4. Anaerobic Capacity
Many strongman events will require you to either lift a weight for as many repetitions as you can in a given time interval, have you carry an implement for distance, or have you travel with an implement a prescribed distance for time. Having the capacity to perform exceptionally while in an anaerobic state is PARAMOUNT to being successful in strongman. Any gym rat with some time under their belt can deadlift 4 plates, but can you deadlift it 15 times in under a minute? Totally different monster.
Putting it Altogether
As your strongman interest and training matures, you will find yourself doing all sorts of funky exercises you may have never heard of or had no use for in the past. You quickly realize that function of compound movements tailored to a specific event is MUCH more useful than a typical single joint bodybuilding movement.
In bodybuilding or general weight training, most people have a schedule that relates to a body part e.g. back day, chest day, leg day.
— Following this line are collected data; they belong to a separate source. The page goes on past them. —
Lemma serializeToFile_ok filename data s s' :
  serializeToFile env filename data s = (s', None) →
  s' = setFiles <[filename := data]> s.
Proof.
  unfold serializeToFile, serialize.
  destruct (createFails env filename); [done|].
  destruct (encodeFails env filename); [done|].
  intros [= <-]. unfold setFiles; simpl. by rewrite insert_insert_eq.
Qed.

(** A file outside the dates of the entries is not touched, whether
    the loop succeeds or not. *)
Lemma saveFiles_other basedir entries s p :
  p ∉ (λ d, Join basedir (d +:+ ".json")) <$> (fst <$> entries) →
  files (saveFiles env basedir entries s).1 !! p = files s !! p.
Proof.
  revert s. induction entries as [|[d ms] rest IH]; intros s Hp; [done|].
  rewrite !fmap_cons, not_elem_of_cons in Hp. destruct Hp as [Hne Hp].
  simpl in Hne. simpl. unfold serializeToFile, serialize.
  destruct (createFails env _); [done|].
  destruct (encodeFails env _); simpl.
  - by rewrite lookup_insert_ne.
  - rewrite IH by done. simpl. by rewrite !lookup_insert_ne.
Qed.

(** After a successful loop every entry is in the file of its date. *)
Lemma saveFiles_written basedir entries s s' d ms :
  saveFiles env basedir entries s = (s', None) →
  NoDup (fst <$> entries) →
  (d, ms) ∈ entries →
  files s' !! Join basedir (d +:+ ".json") = Some (DocMessages ms).
Proof.
  revert s. induction entries as [|[d0 ms0] rest IH]; intros s Hsave Hnd Hin.
  - by apply elem_of_nil in Hin.
  - rewrite fmap_cons, NoDup_cons in Hnd. destruct Hnd as [Hfresh Hnd].
    simpl in Hsave, Hfresh.
    destruct (serializeToFile env _ _ s) as [s1 [e|]] eqn:Hw; [done|].
    apply serializeToFile_ok in Hw.
    apply elem_of_cons in Hin as [[= -> ->]|Hin].
    + replace s' with (saveFiles env basedir rest s1).1 by (by rewrite Hsave).
      rewrite saveFiles_other.
      * subst s1. simpl. by rewrite lookup_insert_eq.
      * rewrite list_elem_of_fmap. intros (d' & Heq & Hd').
        apply datePath_inj in Heq. by subst d'.
    + by apply (IH s1).
Qed.

(** Grouping neither loses nor repeats a message. *)
Lemma groupByDate_bucketed ms acc msgs :
  groupByDate env ms acc = (msgs, None) →
  bucketed msgs ≡ₚ bucketed acc ++ ms.
Proof.
  revert acc. induction ms as [|m rest IH]; intros acc; simpl.
  - intros [= <-]. by rewrite app_nil_r.
  - destruct (dateOf env m) as [d|]; [|done]. intros ->%IH.
    rewrite (cons_middle m (bucketed acc) rest), app_assoc. f_equiv.
    unfold bucketed. destruct (acc !! d) as [old|] eqn:Hd; simpl.
    + rewrite <- insert_delete_eq.
      rewrite map_to_list_insert by apply lookup_delete_eq.
      rewrite <- (map_to_list_delete acc d old Hd).
      rewrite !fmap_cons, !mjoin_cons. cbn [snd].
      rewrite <- !app_assoc. apply Permutation_app_head, Permutation_app_comm.
    + rewrite map_to_list_insert by done.
      rewrite fmap_cons, mjoin_cons. cbn [snd app].
      apply Permutation_cons_append.
Qed.

(** Every message sits in the bucket of its own date. *)
Lemma groupByDate_dated ms acc msgs :
  groupByDate env ms acc = (msgs, None) →
  (∀ d b m, acc !! d = Some b → m ∈ b → dateOf env m = Some d) →
  ∀ d b m, msgs !! d = Some b → m ∈ b → dateOf env m = Some d.
Proof.
  revert acc. induction ms as [|m0 rest IH]; intros acc; simpl.
  - by intros [= <-].
  - destruct (dateOf env m0) as [d0|] eqn:Hd0; [|done]. intros Hg Hacc.
    apply (IH _ Hg). intros d b m Hb Hm.
    destruct (decide (d0 = d)) as [->|Hne].
    + rewrite lookup_insert_eq in Hb. injection Hb as <-.
      apply elem_of_app in Hm as [Hm|Hm].
      * destruct (acc !! d) as [old|] eqn:Hold; simpl in Hm.
        -- by apply (Hacc d old).
        -- by apply elem_of_nil in Hm.
      * apply list_elem_of_singleton in Hm. by subst m.
    + rewrite lookup_insert_ne in Hb by done. by apply (Hacc d b).
Qed.

End DateFiles.

(** Grouping followed by a successful [saveChannel]. *)
Lemma saveChannel_buckets (env : Env) (se : Export)
    (channelName : string) (conv : Conversation) (users : Users)
    (msgs : messagesByDate) (s s' : State) :
  byDate env conv users = (msgs, None) →
  saveChannel env se channelName msgs s = (s', None) →
  let path := λ d, Join (basedir se channelName) (d +:+ ".json") in
  let dates := fst <$> map_to_list msgs in
  NoDup (path <$> dates)
  ∧ mjoin ((λ d, fileMessages s' (path d)) <$> dates) ≡ₚ Messages conv
  ∧ (∀ d b, msgs !! d = Some b →
       files s' !! path d = Some (DocMessages b)
       ∧ ∀ m, m ∈ b → dateOf env m = Some d)
  ∧ (∀ p, p ∉ path <$> dates → files s' !! p = files s !! p).
Proof.
  intros Hgroup Hsave path dates. unfold byDate in Hgroup.
  unfold saveChannel in Hsave.
  destruct (mkdirFails env (basedir se channelName)); [done|].
  fold (basedir se channelName) in Hsave.
  assert (Hwritten : ∀ d b, msgs !! d = Some b →
            files s' !! path d = Some (DocMessages b)).
  { intros d b Hb. eapply saveFiles_written; [done| |].
    - apply NoDup_fst_map_to_list.
    - by apply elem_of_map_to_list. }
  split_and!.
  - apply NoDup_fmap_2_strong; [|apply NoDup_fst_map_to_list].
    intros d1 d2 _ _. apply datePath_inj.
  - assert (Hfiles : (λ d, fileMessages s' (path d)) <$> dates
                     = snd <$> map_to_list msgs).
    { unfold dates. rewrite <- list_fmap_compose.
      apply list_fmap_ext. intros i [d b] Hi. simpl.
      unfold fileMessages. rewrite (Hwritten d b); [done|].
      apply elem_of_map_to_list, list_elem_of_lookup. by exists i. }
    rewrite Hfiles. apply groupByDate_bucketed in Hgroup.
    unfold bucketed in Hgroup. by rewrite Hgroup, map_to_list_empty.
  - intros d b Hb. split; [by apply Hwritten|].
    intros m Hm. eapply groupByDate_dated; [exact Hgroup| |exact Hb|exact Hm].
    intros d' b' m'. by rewrite lookup_empty.
  - intros p Hp.
    replace s' with (saveFiles env (basedir se channelName) (map_to_list msgs)
                       (setDirs (λ d, {[basedir se channelName]} ∪ d) s)).1
      by (by rewrite Hsave).
    by rewrite saveFiles_other.
Qed.

(** The dump of a history hands attachments to the downloader and
    writes no file itself. *)
Lemma files_downloadLoop env dir n fs s :
  files (downloadLoop env dir n fs s).1 = files s.
Proof.
  revert s. induction fs as [|f rest IH]; intros s; simpl; [done|].
  unfold DownloadFile. destruct (started (dl s)); simpl; [|done].
  destruct (fetchFails env f) as [e|].
  - by destruct (errors_Is e ErrNotStarted).
  - by rewrite IH.
Qed.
In strength sports that is typically not the case at all. When you transition from a gym rat to an athlete you quickly make the change to not just workout but to TRAIN. Not only do you train you train MOVEMENTS you don’t train a bodypart.
Similar to powerlifting you may separate your workouts in accordance to movements, such as “push” days or “pull” days. If you train with a crew, then the addition of an “event” day is also typical. Event days are great, nothing replaces the intensity and camaraderie of a group of fellas pushing you to the limit.
I, for instance, train 4 days per week. I do not have an event day in particular, but I do have a good supply of your typical strongman implements. As such, I incorporate them into my workouts as necessary, so I don’t need to dedicate an entire day to events.
I train the following way:
- Mon: Posterior chain dominant push (squat)
- Tues: Push (overhead press)
- Thurs: Posterior chain dominant pull (deadlift)
- Fri: Press accessory (isolated triceps work, light bench press, bodyweight movements, etc.)
Since strongman is SO HEAVY on the posterior chain, one has to be smart with their programming to allow recovery and supercompensation to allow one to progress. For the typical gym rat who is starting out, simply taking a powerlifting routine and replacing your bench day with an overhead day is fairly common. Although that is typical, it is not necessarily optimal.
When one trains for a sport long enough they eventually hire a coach to help with programming or find out what works for them to give them optimal performance.
I hope you enjoyed my small introduction on how to get started into the awesome sport of strongman! More information to come.